Cellectar BioSciences Inc. (CLRB:NASDAQ; CLRB:OTCBB) recently announced two positive developments around its lead asset, iopofosine I-131. The first is a new licensing agreement and additional international patent allowances, wrote Roth MKM analyst Dr. Jonathan Aschoff in a December 19 research note. The company also awaits pivotal top-line data in Waldenström's macroglobulinemia next month.

New Licensing Agreement with WARF Cellectar signed an exclusive licensing deal with the Wisconsin Alumni Research Foundation (WARF) for intellectual property covering use of iopofosine I-131 in several pediatric cancers. This adds to the company's existing rights for the radiotherapeutics in adult cancer indications.

The pediatric cancers covered under the new WARF license include high-grade glioma, neuroblastoma, and sarcoma. Cellectar is already running a Phase 1 trial of iopofosine I-131 in pediatric brain tumors funded by a National Cancer Institute grant awarded last year.

"Given that grant funding, CLRB plans to initiate the Phase 1b portion in 3Q23 [in the] near term and identify the RP2D," wrote Aschoff.

Additional Patent Allowances Internationally Cellectar also recently received patent allowances from Japan, China, Eurasia, Brazil, and Mexico for a key composition of matter and use patent. This patent covers the company's phospholipid drug conjugate (PDC) platform that enables targeted delivery of plant cytotoxins known as flavaglines.

The PDC platform patent had already been allowed in the United States, Europe, Australia, and Canada. Aschoff described the additional international allowances as "patent actions that follow prior allowances for the same patent" regionally.
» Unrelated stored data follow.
(* ===== verification/GroupRegistry.v ===== *)
(** * runtime/workerpool: the registry of groups

    [src/runtime/workerpool/group.go]: the pools and subgroups of a group and its
    shutdown.  Groups and pools are pointers: places in [all_groups] and
    [all_pools].  Of a worker pool only whether it is running matters here
    (WorkerPool.v); the counters of groups are in PoolGroup.v, and GroupShutdown.v
    puts the two together, with the wait at the beginning of [Shutdown].  The ordered
    maps are the association lists of OrderedMap.v. *)

From stdpp Require Import strings.
From S2P Require Import Prelude OrderedMap.

Record Pool : Type := mkPool { pool_name : string; isRunning : bool }.

Record Group : Type := mkGroup {
  name : string;
  pools : list (string * nat);
  groups : list (string * nat);
  root : option nat;
  isShutdown : bool;
}.

Record registry : Type := mkRegistry { all_groups : list Group; all_pools : list Pool }.

Definition at_group (r : registry) (g : nat) : outcome Group :=
  match all_groups r !! g with Some x => Ret x | None => Panic "nil pointer dereference" end.

Definition set_group (r : registry) (g : nat) (x : Group) : registry :=
  mkRegistry (<[g:=x]> (all_groups r)) (all_pools r).

Definition NewGroup (r : registry) (n : string) : registry * nat :=
  (mkRegistry (all_groups r ++ [mkGroup n [] [] None false]) (all_pools r), length (all_groups r)).

(** [Start] and [Shutdown] of a pool. *)
Definition set_running (r : registry) (p : nat) (b : bool) : registry :=
  mkRegistry (all_groups r) (alter (λ x, mkPool (pool_name x) b) p (all_pools r)).

Definition running (r : registry) (p : nat) : bool := from_option isRunning false (all_pools r !! p).

Definition CreatePool (r : registry) (g : nat) (n : string) : outcome (registry * nat) :=
  x ← at_group r g;
  let p := length (all_pools r) in
  let r' := mkRegistry (all_groups r) (all_pools r ++ [mkPool n false]) in
  let previousPool := al_get n (pools x) in
  let r' := set_group r' g (mkGroup (name x) (al_set n p (pools x)) (groups x) (root x) (isShutdown x)) in
  if from_option (running r) false previousPool then Panic "running pool '%s' already exists"
  else Ret (set_running r' p true, p).

Definition Pool_ (r : registry) (g : nat) (n : string) : outcome (option nat) :=
  x ← at_group r g; Ret (al_get n (pools x)).

Definition Root (r : registry) (g : nat) : outcome nat :=
  x ← at_group r g; Ret (default g (root x)).

Definition IsShutdown (r : registry) (g : nat) : outcome bool :=
  x ← at_group r g; Ret (isShutdown x).

Definition CreateGroup (r : registry) (g : nat) (n : string) : outcome (registry * nat) :=
  x ← at_group r g;
  rt ← Root r g;
  let k := length (all_groups r) in
  let r' := mkRegistry (all_groups r ++ [mkGroup n [] [] (Some rt) false]) (all_pools r) in
  let r' := set_group r' g (mkGroup (name x) (pools x) (al_set n k (groups x)) (root x) (isShutdown x)) in
  match al_get n (groups x) with
  | Some previousGroup =>
      shut ← IsShutdown r previousGroup;
      if (shut : bool) then Ret (r', k) else Panic "running group '%s' already exists"
  | None => Ret (r', k)
  end.

Definition Group_ (r : registry) (g : nat) (n : string) : outcome (option nat) :=
  x ← at_group r g; Ret (al_get n (groups x)).

(** The fuel is the number of groups: a subgroup is created after its group. *)
Fixpoint Pools (fuel : nat) (r : registry) (g : nat) : outcome (gmap string nat) :=
  match fuel with
  | O => Panic "fuel"
  | S fuel =>
      x ← at_group r g;
      let qualified n := name x +:+ "." +:+ n in
      let ps := foldl (λ ps '(n, p), <[qualified n := p]> ps) ∅ (pools x) in
      foldl (λ ps '(_, sub), ps ← ps; sub_pools ← Pools fuel r sub;
               Ret (map_fold (λ n p ps, <[qualified n := p]> ps) ps sub_pools)) (Ret ps) (groups x)
  end.

Fixpoint shutdown (fuel : nat) (r : registry) (g : nat) : outcome registry :=
  match fuel with
  | O => Panic "fuel"
  | S fuel =>
      x ← at_group r g;
      let r := set_group r g (mkGroup (name x) (pools x) (groups x) (root x) true) in
      if isShutdown x then Ret r
      else
        let r := foldl (λ r '(_, p), set_running r p false) r (pools x) in
        foldl (λ r '(_, sub), r ← r; shutdown fuel r sub) (Ret r) (groups x)
  end.

(** [shutdown] with enough fuel; [Shutdown], which waits before it, is in
    GroupShutdown.v. *)
Definition shutdown_group (r : registry) (g : nat) : outcome registry := shutdown (length (all_groups r)) r g.

(** ** The tree below a group *)

Inductive below (r : registry) (g : nat) : nat → Prop :=
  | below_refl : below r g g
  | below_sub h x n sub : below r g h → all_groups r !! h = Some x → (n, sub) ∈ groups x → below r g sub.

Definition pool_below (r : registry) (g p : nat) : Prop :=
  ∃ h x n, below r g h ∧ all_groups r !! h = Some x ∧ (n, p) ∈ pools x.

Definition shut (r : registry) (g : nat) : bool := from_option isShutdown false (all_groups r !! g).

(** Pointers lead to what was created later. *)
Record wf (r : registry) : Prop := {
  wf_groups g x n sub : all_groups r !! g = Some x → (n, sub) ∈ groups x → (g < sub < length (all_groups r))%nat;
  wf_pools g x n p : all_groups r !! g = Some x → (n, p) ∈ pools x → (p < length (all_pools r))%nat;
  wf_root g x rt : all_groups r !! g = Some x → root x = Some rt →
    ∃ y, all_groups r !! rt = Some y ∧ root y = None;
}.

(** What is in a group that was shut down is stopped, but for the groups of [open]. *)
Definition stopped_in (r : registry) (x : Group) : Prop :=
  (∀ n p, (n, p) ∈ pools x → running r p = false) ∧ (∀ n sub, (n, sub) ∈ groups x → shut r sub = true).

Definition closed_but (open : list nat) (r : registry) : Prop :=
  ∀ g x, g ∉ open → all_groups r !! g = Some x → isShutdown x = true → stopped_in r x.

(** [r'] is [r] with more groups shut down and more pools stopped. *)
Record stops (r r' : registry) : Prop := {
  stops_group g x : all_groups r !! g = Some x →
    ∃ b, all_groups r' !! g = Some (mkGroup (name x) (pools x) (groups x) (root x) b) ∧ (isShutdown x = true → b = true);
  stops_groups : length (all_groups r') = length (all_groups r);
  stops_pools : length (all_pools r') = length (all_pools r);
  stops_running p : running r' p = true → running r p = true;
}.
Awaiting Pivotal Top-Line Data in Early 2023 Cellectar is gearing up for pivotal Phase 2b results from its CLOVER-WaM study of iopofosine I-131 in Waldenström's macroglobulinemia in January 2023. Aschoff expects positive data based on strong earlier results.

"Most importantly, we await what we expect will be positive pivotal results with iopofosine I131 in Waldenstrom's macroglobulinemia early next month," the Aschoff wrote.

Valuation and Upside

Key risks, according to Aschoff, include clinical failure, regulatory issues, or development delays for the company's lead drug candidate. Cellectar also faces financing risk as a pre-revenue biopharma firm.

Still, Aschoff maintains a US$20 price target on Cellectar based on discounted cash flow projections of iopofosine I-131 in multiple myeloma and Waldenström's macroglobulinemia.

This target implies around 680% upside from current levels.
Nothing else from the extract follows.